> Exercise requirements
Go through the data and retrieve each line that includes the string "assoc".

[Dataset entries]
Segment Open
(** * The translation handler of chinese_dictionary (src/api_handler.py)

    A shallow embedding of [TranslationAPIHandler]: the cache, the rate
    limiter, the retrying HTTP session, the four provider adapters, the
    googletrans fallback, [translate_text], [translate_batch],
    [clear_cache] and [get_cache_stats].

    Python values are modelled as follows.
    - [str] is a list of Unicode code points ([N]), lone surrogates among
      them: [encode('utf-8')] and [quote] raise on a string that holds
      one.
    - the cache ([Dict[str, str]]) is a [gmap str str].
    - time is counted in milliseconds ([Z]): [min_request_interval] is 500.
    - methods of the handler are computations in a state-and-exception
      monad over the handler's fields, the outside world (network,
      googletrans, clock, disk) and a log of the actions performed: cache
      lookups and stores, clock readings, pauses, invocations of the
      adapters, requests put on the wire, writes and removals of the cache
      file.
    - the outside world is scripted: it holds the answers the network,
      googletrans, the clock and the disk give to the successive calls, so
      that a property proved for every script holds whatever they answer.
    Calls to [logger] are left out. *)

From Stdlib Require Import ZArith NArith List String Ascii Lia Bool.
From stdpp Require Import base option list gmap fin_maps pretty.

Local Open Scope Z_scope.
Set Warnings "-register-all".

(** ** Python strings *)

Module PyStr.

Abbreviation str := (list N).

(** Decoding of a UTF-8 literal of this file into code points. *)
Fixpoint utf8_decode (bs : list N) : str :=
  match bs with
  | [] => []
  | b :: r =>
      if (b <? 0x80)%N then b :: utf8_decode r
      else if (b <? 0xE0)%N then
        match r with
        | c1 :: r1 => ((b - 0xC0) * 64 + (c1 - 0x80))%N :: utf8_decode r1
        | _ => []
        end
      else if (b <? 0xF0)%N then
        match r with
        | c1 :: c2 :: r2 =>
            ((b - 0xE0) * 4096 + (c1 - 0x80) * 64 + (c2 - 0x80))%N :: utf8_decode r2
        | _ => []
        end
      else
        match r with
        | c1 :: c2 :: c3 :: r3 =>
            ((b - 0xF0) * 262144 + (c1 - 0x80) * 4096 + (c2 - 0x80) * 64 + (c3 - 0x80))%N
              :: utf8_decode r3
        | _ => []
        end
  end.

Definition u (s : string) : str :=
  utf8_decode (map N_of_ascii (list_ascii_of_string s)).

(** [s.encode('utf-8')] *)
Definition utf8_encode_char (c : N) : list N :=
  if (c <? 0x80)%N then [c]
  else if (c <? 0x800)%N then [0xC0 + c / 64; 0x80 + c mod 64]%N
  else if (c <? 0x10000)%N then
    [0xE0 + c / 4096; 0x80 + (c / 64) mod 64; 0x80 + c mod 64]%N
  else
    [0xF0 + c / 262144; 0x80 + (c / 4096) mod 64; 0x80 + (c / 64) mod 64; 0x80 + c mod 64]%N.

Definition utf8_encode (s : str) : list N := flat_map utf8_encode_char s.

(** [c.isspace()], the characters removed by [str.strip()]. *)
Definition isspace (c : N) : bool :=
  ((0x09 <=? c) && (c <=? 0x0D) || (0x1C <=? c) && (c <=? 0x20)
   || (c =? 0x85) || (c =? 0xA0) || (c =? 0x1680)
   || (0x2000 <=? c) && (c <=? 0x200A)
   || (c =? 0x2028) || (c =? 0x2029) || (c =? 0x202F) || (c =? 0x205F)
   || (c =? 0x3000))%N.

Fixpoint lstrip (s : str) : str :=
  match s with
  | c :: r => if isspace c then lstrip r else s
  | [] => []
  end.

Definition rstrip (s : str) : str := rev (lstrip (rev s)).

(** [s.strip()] *)
Definition strip (s : str) : str := rstrip (lstrip s).

(** Truth value of a string: [if s:] *)
Definition truthy (s : str) : bool :=
  match s with [] => false | _ => true end.

Definition str_eqb (a b : str) : bool := bool_decide (a = b).

(** [needle in hay], for two strings *)
Fixpoint is_prefix (p s : str) : bool :=
  match p, s with
  | [], _ => true
  | a :: p', b :: s' => (a =? b)%N && is_prefix p' s'
  | _ :: _, [] => false
  end.

Fixpoint substring_of (needle hay : str) : bool :=
  is_prefix needle hay ||
  match hay with
  | [] => false
  | _ :: hay' => substring_of needle hay'
  end.

(** [str(n)] for an integer *)
Definition str_of_Z (n : Z) : str := u (pretty n).

Definition hex_digit (upper : bool) (d : N) : N :=
  (if d <? 10 then 48 + d else (if upper then 55 else 87) + d)%N.

Definition hex2 (upper : bool) (b : N) : list N :=
  [hex_digit upper (b / 16); hex_digit upper (b mod 16)]%N.

(** [urllib.parse.quote_from_bytes(bs)] with its default [safe='/'] *)
Definition quote_safe (b : N) : bool :=
  ((65 <=? b) && (b <=? 90) || (97 <=? b) && (b <=? 122)
   || (48 <=? b) && (b <=? 57)
   || (b =? 95) || (b =? 46) || (b =? 45) || (b =? 126) || (b =? 47))%N.

Definition quote_from_bytes (bs : list N) : str :=
  flat_map (fun b => if quote_safe b then [b] else 37%N :: hex2 true b) bs.

End PyStr.
Export PyStr.

(** ** hashlib.md5 *)

Module MD5.

Definition mask32 : Z := 0xFFFFFFFF.
Definition w32 (x : Z) : Z := Z.land x mask32.
Definition rotl (x c : Z) : Z :=
  w32 (Z.lor (Z.shiftl x c) (Z.shiftr x (32 - c))).

Definition K : list Z :=
  [3614090360; 3905402710; 606105819; 3250441966; 4118548399; 1200080426;
   2821735955; 4249261313; 1770035416; 2336552879; 4294925233; 2304563134;
   1804603682; 4254626195; 2792965006; 1236535329; 4129170786; 3225465664;
   643717713; 3921069994; 3593408605; 38016083; 3634488961; 3889429448;
   568446438; 3275163606; 4107603335; 1163531501; 2850285829; 4243563512;
   1735328473; 2368359562; 4294588738; 2272392833; 1839030562; 4259657740;
   2763975236; 1272893353; 4139469664; 3200236656; 681279174; 3936430074;
   3572445317; 76029189; 3654602809; 3873151461; 530742520; 3299628645;
   4096336452; 1126891415; 2878612391; 4237533241; 1700485571; 2399980690;
   4293915773; 2240044497; 1873313359; 4264355552; 2734768916; 1309151649;
   4149444226; 3174756917; 718787259; 3951481745].

Definition shifts : list Z :=
  [7; 12; 17; 22; 7; 12; 17; 22; 7; 12; 17; 22; 7; 12; 17; 22;
   5; 9; 14; 20; 5; 9; 14; 20; 5; 9; 14; 20; 5; 9; 14; 20;
   4; 11; 16; 23; 4; 11; 16; 23; 4; 11; 16; 23; 4; 11; 16; 23;
   6; 10; 15; 21; 6; 10; 15; 21; 6; 10; 15; 21; 6; 10; 15; 21].

Definition nthZ (l : list Z) (i : Z) : Z := nth (Z.to_nat i) l 0.

Record regs := Regs { rA : Z; rB : Z; rC : Z; rD : Z }.

Definition init_regs : regs := Regs 0x67452301 0xefcdab89 0x98badcfe 0x10325476.

Definition step (M : list Z) (r : regs) (i : Z) : regs :=
  let '(Regs a b c d) := r in
  let nb := Z.lxor b mask32 in
  let nd := Z.lxor d mask32 in
  let '(f, g) :=
    if i <? 16 then (Z.lor (Z.land b c) (Z.land nb d), i)
    else if i <? 32 then (Z.lor (Z.land d b) (Z.land nd c), (5 * i + 1) mod 16)
    else if i <? 48 then (Z.lxor (Z.lxor b c) d, (3 * i + 5) mod 16)
    else (Z.lxor c (Z.lor b nd), (7 * i) mod 16) in
  let f' := w32 (f + a + nthZ K i + nthZ M g) in
  Regs d (w32 (b + rotl f' (nthZ shifts i))) b c.

Fixpoint le_words (bs : list Z) : list Z :=
  match bs with
  | b0 :: b1 :: b2 :: b3 :: r =>
      (b0 + 256 * b1 + 65536 * b2 + 16777216 * b3) :: le_words r
  | _ => []
  end.

Definition process_chunk (r : regs) (chunk : list Z) : regs :=
  let M := le_words chunk in
  let r' := fold_left (step M) (map Z.of_nat (seq 0 64)) r in
  Regs (w32 (rA r + rA r')) (w32 (rB r + rB r')) (w32 (rC r + rC r')) (w32 (rD r + rD r')).

Fixpoint chunks (n : nat) (bs : list Z) : list (list Z) :=
  match n with
  | O => []
  | S n' => firstn 64 bs :: chunks n' (skipn 64 bs)
  end.

Definition le_bytes (n : nat) (x : Z) : list Z :=
  map (fun i => Z.land (Z.shiftr x (8 * Z.of_nat i)) 255) (seq 0 n).

Definition pad (msg : list Z) : list Z :=
  let len := Z.of_nat (length msg) in
  let zeros := Z.to_nat ((55 - len) mod 64) in
  msg ++ [128] ++ repeat 0 zeros ++ le_bytes 8 (8 * len).

Definition digest (msg : list Z) : list Z :=
  let p := pad msg in
  let r := fold_left process_chunk (chunks (length p / 64) p) init_regs in
  le_bytes 4 (rA r) ++ le_bytes 4 (rB r) ++ le_bytes 4 (rC r) ++ le_bytes 4 (rD r).

(** [hashlib.md5(data).hexdigest()] *)
Definition hexdigest (data : list N) : str :=
  flat_map (fun b => hex2 false (Z.to_N b)) (digest (map Z.of_N data)).

End MD5.

(** ** JSON values, as [response.json()] returns them

    A number is only ever compared with 200 by the handler, so it is kept
    as an integer. *)

Inductive Json :=
  | JNull
  | JBool (b : bool)
  | JNum (n : Z)
  | JStr (s : str)
  | JArr (l : list Json)
  | JObj (d : list (str * Json)).

Definition type_name (j : Json) : str :=
  match j with
  | JNull => u "NoneType"
  | JBool _ => u "bool"
  | JNum _ => u "int"
  | JStr _ => u "str"
  | JArr _ => u "list"
  | JObj _ => u "dict"
  end.

Fixpoint assoc (k : str) (d : list (str * Json)) : option Json :=
  match d with
  | [] => None
  | (k', v) :: d' => if str_eqb k' k then Some v else assoc k d'
  end.

(** ** Exceptions

    An exception is its class name and its message ([str(e)]); the text of
    the messages of the interpreter and of the libraries is abridged. *)

Record exn := Exn { exn_class : str; exn_msg : str }.

Definition AttributeError (j : Json) (attr : string) : exn :=
  Exn (u "AttributeError")
      ([39%N] ++ type_name j ++ u "' object has no attribute '" ++ u attr ++ [39%N]).

Definition TypeError (msg : str) : exn := Exn (u "TypeError") msg.

(** ** The handler, the outside world and the log *)

(** An entry of [self.api_endpoints]. *)
Record Endpoint := { url : str; type : str; description : str }.

Inductive Request :=
  | GET (endpoint_url : str) (params : list (str * str)) (timeout : Z)
  | POST (endpoint_url : str) (json : Json) (timeout : Z).

(** A response: [json] is [None] when the body is not JSON, in which case
    [response.json()] raises. *)
Module Resp.
Record t := { status_code : Z; text : str; json : option Json }.
End Resp.
Abbreviation Response := Resp.t.

(** What the network does with one request put on the wire. *)
Inductive Reply :=
  | Answer (r : Response)
  | NetworkError (e : exn).

(** What [googletrans] does: the import fails, [translate] raises, or it
    returns a result ([None], or an object whose [text] may be [None]). *)
Inductive GtReply :=
  | GtImportError
  | GtRaises (e : exn)
  | GtResult (result : option (option str)).

Inductive DiskReply :=
  | DiskOk
  | DiskError (e : exn).

(** [urllib3.util.retry.Retry], the fields [_create_session] sets.
    [total] is urllib3's count of retries allowed after the first
    request. *)
Record Retry := {
  total : nat;
  backoff_factor : Z;
  status_forcelist : list Z;
  allowed_methods : list str
}.

(** The fields of [TranslationAPIHandler]; [timeout] is in seconds, as
    [requests] takes it, the two fields of the rate limiter are in
    milliseconds. *)
Record Handler := {
  api_endpoints : list Endpoint;
  source_lang : str;
  target_lang : str;
  timeout : Z;
  max_retries : nat;
  cache_dir : str;
  cache_file : str;
  cache : gmap str str;
  last_request_time : Z;
  min_request_interval : Z;
  session : Retry
}.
Segment Closed
> Completed task
Fixpoint assoc (k : str) (d : list (str * Json)) : option Json :=
  | (k', v) :: d' => if str_eqb k' k then Some v else assoc k d'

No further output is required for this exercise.